Поначалу он, как бы ненароком, оставлял их на краю кормушки для коров.
– Ты что-то забыл, Глоберман, вон там, – напоминала ему мама перед уходом.
– Я? Я ничего не забывал, – хитро щурился тот.
– Что это? – спрашивала она.
– Небольшая безделушка для вас, госпожа Юдит, – повторял Глоберман, затем чинно кланялся, отступал на три шага, поворачивался и уходил, так как знал, что та не прикоснется к подарку в его присутствии.
Иногда он добавлял что-то вроде: «Госпожа Юдит живет одна с коровами, и иногда ей совершенно необходима какая-нибудь вещица для того, чтобы почувствовать себя барышней».
В минуты особого романтического расположения он говорил: «Вам, госпожа Юдит, нужен мужчина, чтобы сделал из вас королеву и носил на руках, как носят ребенка. И точка!»

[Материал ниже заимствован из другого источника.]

(** * psutil/arch/bsd/freebsd.c: process list, command line and liveness

    A shallow embedding of the four C functions of [freebsd.c]:
    [psutil_get_proc_list], [psutil_get_cmd_args], [psutil_get_cmdline]
    and [psutil_pid_exists].  The kernel ([sysctl], [kill]), the allocator
    ([malloc], [free]) and the Python runtime are the environment: their
    answers are oracles, their effects are recorded in an explicit world
    that every function threads through. *)

From Stdlib Require Import ZArith NArith Lia List.
From Stdlib Require Import Strings.Byte Strings.String.
From stdpp Require Import gmap.

Import ListNotations.

(** ** C integer types *)

Module C.

(** Conversion of a mathematical integer to a 32-bit [int] (also [pid_t]):
    the value wraps around modulo 2^32 into [-2^31, 2^31). *)
Definition to_int (z : Z) : Z := ((z + 2 ^ 31) mod 2 ^ 32 - 2 ^ 31)%Z.

(** Conversion of a signed integer to [size_t] (64 bits, unsigned). *)
Definition to_size_t (z : Z) : N := Z.to_N (z mod 2 ^ 64)%Z.

End C.

(** ** The platform: constants of the system headers

    [errno.h] and [sys/user.h] are not part of this file.  The C standard
    makes the error numbers positive [int]s, and a structure has a positive
    size; nothing else is assumed of them. *)

Class Platform := {
  ESRCH : positive;
  EPERM : positive;
  ENOMEM : positive;
  sizeof_kinfo_proc : positive;
}.

(** The values of FreeBSD on amd64, for the examples. *)
Definition freebsd_amd64 : Platform :=
  {| ESRCH := 3; EPERM := 1; ENOMEM := 12; sizeof_kinfo_proc := 1088 |}.

(** ** The environment *)

(** A pointer returned by [malloc]: [None] is [NULL], [Some l] the block [l]. *)
Abbreviation pointer := (option positive).

(** A Python [str] object, by its bytes. *)
Abbreviation pystr := (list byte).

(** What [kill] answers. *)
Inductive kill_reply :=
| KillOk
| KillErr (e : positive).

(** What [sysctl] answers for [KERN_PROC_PROC]: whether it failed, and the
    value it leaves in the length field. *)
Record proc_list_reply := ProcListReply {
  pl_error : option positive;
  pl_length : N;
}.

(** What [sysctl] answers for a value ([KERN_ARGMAX], an [int]) or for a
    byte blob ([KERN_PROC_ARGS]). *)
Inductive sysctl_reply (A : Type) :=
| SysctlOk (a : A)
| SysctlErr (e : positive).
Arguments SysctlOk {A} a.
Arguments SysctlErr {A} e.

(** The oracles.  Each takes the time of the call (the number of earlier
    calls into the environment), so that two identical calls may be answered
    differently: the process table changes under the caller. *)
Record environment := Environment {
  (** [kill(pid, 0)] *)
  env_kill : nat -> Z -> kill_reply;
  (** [sysctl({CTL_KERN, KERN_PROC, KERN_PROC_PROC}, buf, &length)]: the
      buffer (NULL or not) and the length passed in *)
  env_proc_list : nat -> bool -> N -> proc_list_reply;
  (** [sysctl({CTL_KERN, KERN_ARGMAX}, &argmax, &size)] *)
  env_argmax : nat -> sysctl_reply Z;
  (** [sysctl({CTL_KERN, KERN_PROC, KERN_PROC_ARGS, pid}, ...)]: the
      arguments of [pid], as the kernel holds them *)
  env_proc_args : nat -> Z -> sysctl_reply (list byte);
  (** [malloc(n)]: [None] when it fails, else the indeterminate bytes the
      fresh block holds *)
  env_malloc : nat -> N -> option (list byte);
  (** [Py_BuildValue("s", str)]: whether the runtime builds the object *)
  env_py_string : list byte -> bool;
  (** [PyList_Append(list, item)]: whether the runtime appends *)
  env_py_append : list (list byte) -> list byte -> bool;
  (** [Py_BuildValue("[]")]: whether the runtime builds the empty list, at
      the time of the call *)
  env_py_list : nat -> bool;
}.

(** ** The world *)

(** The pending exception of the Python runtime: [MemoryError], [OSError]
    with an error number, or one that a failing call of the runtime itself
    raised. *)
Inductive py_exception :=
| PyMemoryError
| PyOSError (code : Z)
| PyRaised.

Однако госпожа Юдит была привязана только к коровам. С ними делила она кров и так же сильно, как они, ненавидела торгашеские манеры Сойхера, вместе с его подарками, запахом и «точками».
Глава 14
– Кушай потихоньку, не торопись. Пока ты ешь, я расскажу тебе о Наоми, чтоб тебе было еще вкуснее. Не раз я видел ее стоявшей и подглядывавшей у забора бухгалтера. Как-то под вечер я подошел к ней и спросил: «Хочешь пойти туда со мной?» До того дня нога ребенка не переступала порога птичника, так как альбинос всегда говopил:: «Птицы не любят таких детей, как здесь, в деревне», но услышав, что Наоми – дочь Рабиновича, приветливо пригласил ее зайти. С тех пор она частенько наведывалась туда. Придет и молчит, только головой вертит по сторонам, поскольку канарейки всегда поют, переговариваясь друг с другом из разных углов птичника. У каждой свой голос и своя песня, некоторые из них подражают пению других птиц или музыке, услышанной снаружи. Как тот работник, живший у меня когда-то, что умел подражать птицам, кошкам и людям – их голосам и движениям. Ты его разве не помнишь, Зейде? Правда, это было очень давно. Когда Наоми попросила альбиноса подарить ей одну канарейку для Юдит, он ей ответил… Послушай хорошенько, Зейде, что он ей на это сказал: «Придет время, и Юдит получит свою канарейку, но не сейчас и не от тебя». Она тогда расплакалась, убежала, но вскоре вернулась опять. Это очень нелегко для маленькой девочки – потерять свою маму, но еще тяжелее, если мама ее умерла, а она вдруг полюбила другую женщину. Сколько лет я не видел девочку Рабиновича! Я помню, как-то она сказала мне: «У тебя такая красивая жена, Яаков», будто оба мы изменяем, она – своей матери, а я – Ривке. Наоми были маленькая, но очень умная девочка. Жаль только, что она вышла замуж за этого городского. И он ей не пара, да и Иерусалим ей не место, но ведь у них ребенок, так я слышал… Одед еще возит тебя к ней? Он отличный парень, этот Одед. Не такой способный, конечно, как его сестра, ему могло бы больше повезти в жизни, ну… ты понимаешь, жена и все такое… Было забавно наблюдать, как Наоми ухаживала за Юдит, точно как мы с Сойхером, любовалась издалека и дарила всякие маленькие подарки. Не одежду, конечно, или духи с коньяком, как Сойхер, и не свадьбу, как я, однако у Наоми была одно существенное преимущество – в отличие от нас, она могла прикасаться к Юдит. Уже тогда она понимала то, чего не знал ни один из нас, что любовь – это не фунт изюму и в ней тоже есть свои законы и правила.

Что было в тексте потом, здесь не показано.